I am using Windows Server 2019 on DCs and workstations. Event viewer is not recording RDP failed logins but I can see the successful logon. I made few changes to see the failed RDP logins;

Workstation and DCs

Audit credentials validation  > failure

Audit logon > success and failure

Only DCs

Audit Kerberos Authentication Service > failure

Audit Kerberos Service Ticket Operations> failure

Now, I can see the error 4771-Audit Failure on just DC but there are no details about which workstation is getting failed login attempt.

Answer 1

Hi Burce Matute Gunes,

Thank you for posting in the Microsoft Community Forums.

The level of log detail in Windows' Event Viewer may not be set to display the full logon failure message.
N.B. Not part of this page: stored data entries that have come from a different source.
Lemma dropna_converted (df : DataFrame) :
  filter_mask (map (λ r, notna (row_time r)) (df_rows (converted df)))
              (df_rows (converted df)) = working_rows (df_rows df).
Proof.
  unfold converted, working_rows, pd.is_datetime64_any_dtype, pd.to_datetime.
  destruct (forallb is_datetime_cell (map row_time (df_rows df))) eqn:E; simpl.
  - induction (df_rows df) as [|r rows IH]; simpl in *; [done|].
    apply andb_prop in E as [Er E]. rewrite (IH E). unfold event_time.
    destruct r as [[t| |s|] ? ? ? ?]; simpl in *; try done.
  - clear E. induction (df_rows df) as [|r rows IH]; simpl; [done|].
    rewrite IH. unfold event_time.
    destruct r as [[t| |s|] ? ? ? ?]; simpl; try done.
    by destruct (parse_datetime s).
Qed.

Lemma working_rows_datetime (rows : list Row) :
  Forall (λ r, ∃ t, row_time r = Datetime t) (working_rows rows).
Proof.
  unfold working_rows. induction rows as [|r rows IH]; csimpl; [constructor|].
  destruct (event_time r) as [t|]; csimpl; [|exact IH].
  constructor; [by exists t | exact IH].
Qed.

Lemma dt_year_datetime (rows : list Row) :
  Forall (λ r, ∃ t, row_time r = Datetime t) rows →
  mapM pd.dt_year_cell (map row_time rows) = Some (map row_year rows).
Proof.
  induction 1 as [|r rows [t Ht] _ IH]; [done|].
  cbn [map]. unfold row_year at 1. rewrite Ht. cbn. rewrite IH. done.
Qed.

Lemma converted_run (σ : gmap loc DataFrame) (l : loc) (df : DataFrame) :
  σ !! l = Some df →
  let time := map row_time (df_rows df) in
  (if negb (pd.is_datetime64_any_dtype time)
   then pd.set_time l (pd.to_datetime parse_datetime time)
   else mret tt) σ = Ok (tt, <[l := converted df]> σ).
Proof.
  intros H time. unfold converted. fold time.
  destruct (pd.is_datetime64_any_dtype time); simpl.
  - unfold mret, St_ret. by rewrite insert_id.
  - apply set_time_run; [done|].
    unfold pd.to_datetime, time. by rewrite !length_map.
Qed.

Lemma compute_payouts_run (σ : gmap loc DataFrame) (l : loc) (df : DataFrame)
    (payout_rules : list PayoutRule) :
  σ !! l = Some df →
  let l1 := fresh (dom σ) in
  let σ1 := <[l1 := converted df]> σ in
  let l2 := fresh (dom σ1) in
  compute_payouts parse_datetime l payout_rules σ
  = Ok (yearly payout_rules df, <[l2 := working payout_rules df]> σ1).
Proof.
  intros Hl l1 σ1 l2. unfold compute_payouts.
  run_step (copy_run _ _ _ Hl). fold l1.
  assert (<[l1 := df]> σ !! l1 = Some df) as H1 by apply lookup_insert_eq.
  run_step (get_time_run _ _ _ H1).
  run_step (converted_run _ _ _ H1).
  rewrite insert_insert_eq. fold σ1.
  assert (σ1 !! l1 = Some (converted df)) as H1' by apply lookup_insert_eq.
  run_step (dropna_time_run _ _ _ H1'). fold l2.
  rewrite dropna_converted.
  set (rows := working_rows (df_rows df)).
  match goal with |- context [<[l2 := ?f]> σ1] => set (f0 := f) end.
  assert (<[l2 := f0]> σ1 !! l2 = Some f0) as H2 by apply lookup_insert_eq.
  run_step (apply_rows_run _ _ _ _ H2).
  run_step (set_payout_run _ _ _ _ H2 (length_map _ _)).
  rewrite insert_insert_eq.
  match goal with |- context [<[l2 := ?f]> σ1] => set (f1 := f) end.
  assert (<[l2 := f1]> σ1 !! l2 = Some f1) as H3 by apply lookup_insert_eq.
  run_step (get_time_run _ _ _ H3).
  unfold pd.dt_year. simpl df_rows.
  rewrite (dt_year_datetime rows (working_rows_datetime _)). simpl of_option.
  rewrite (bind_run (mret (map row_year rows)) _ _ _ _ eq_refl).
  run_step (set_year_run _ _ _ _ H3 (length_map _ _)).
  rewrite insert_insert_eq.
  match goal with |- context [<[l2 := ?f]> σ1] => set (f2 := f) end.
  assert (<[l2 := f2]> σ1 !! l2 = Some f2) as H4 by apply lookup_insert_eq.
  run_step (groupby_year_payout_run _ _ _ _ _ H4 eq_refl eq_refl).
  reflexivity.
Qed.

(** ** The payout of one event *)

(** An event satisfies a rule: distance within the radius and magnitude at
    least the threshold. *)
Definition rule_applies (r : Row) (rule : PayoutRule) : Prop :=
  (row_depth r <= radius rule)%Q ∧ (row_mag r >= magnitude rule)%Q.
You can try changing the properties of the event log to capture more detailed information.

In the Event Viewer, you may need to filter or view specific security logs to find detailed information about failed login attempts. Typically, failed logon events can be found under Windows Logs > Security.

If the logs on the DC do not provide enough information, you may need to check the logs on the workstation where the logon attempt was made. The local security log on the workstation may contain more detailed information about the failed logon attempt.

The Windows audit policy determines which events are logged. If the audit policy is not properly configured, then important failed logon events may not be logged. You can check and adjust the local security policy for your domain or workstation to ensure that all relevant failed logon events are logged.

Best regards

Neuvi Jiang

Answer 2

Hi Neuvi,

As I described, following are the changes that I changed for testing purposes on group policy management but I still can not see any failed login attempts through RDP;

Workstation and DCs

Audit credentials validation  > failure

Audit logon > success and failure

Only DCs

Audit Kerberos Authentication Service > failure

Audit Kerberos Service Ticket Operations> failure

I did review both workstation and DC event logs after each test but no luck so far.

Answer 3

Hi Burce Matute Gunes,

Have a nice day!

For example, Device A wants to log on to Domain B. The login fails.

So far it is still not possible to log in, then check the logs on the local device A.

If the login has now succeeded, view the logs on Domain B's domain control.

Best regards

Neuvi Jiang

Answer 4

And when Device A fails to login 10 times where does Domain B record the failed logins?

I don't need to fix device A I need to know when failed logins have occurred and which device the failure occurred from. If Device A is one of a thousand devices, how do I find the device that is having failures?

Answer 5

I'm also having same issue. For whatever reason our controllers will not generate event 4625. However, when enabling above mentioned events (mainly event 4776), source workstation is left blank. Any reason as to why this could happen?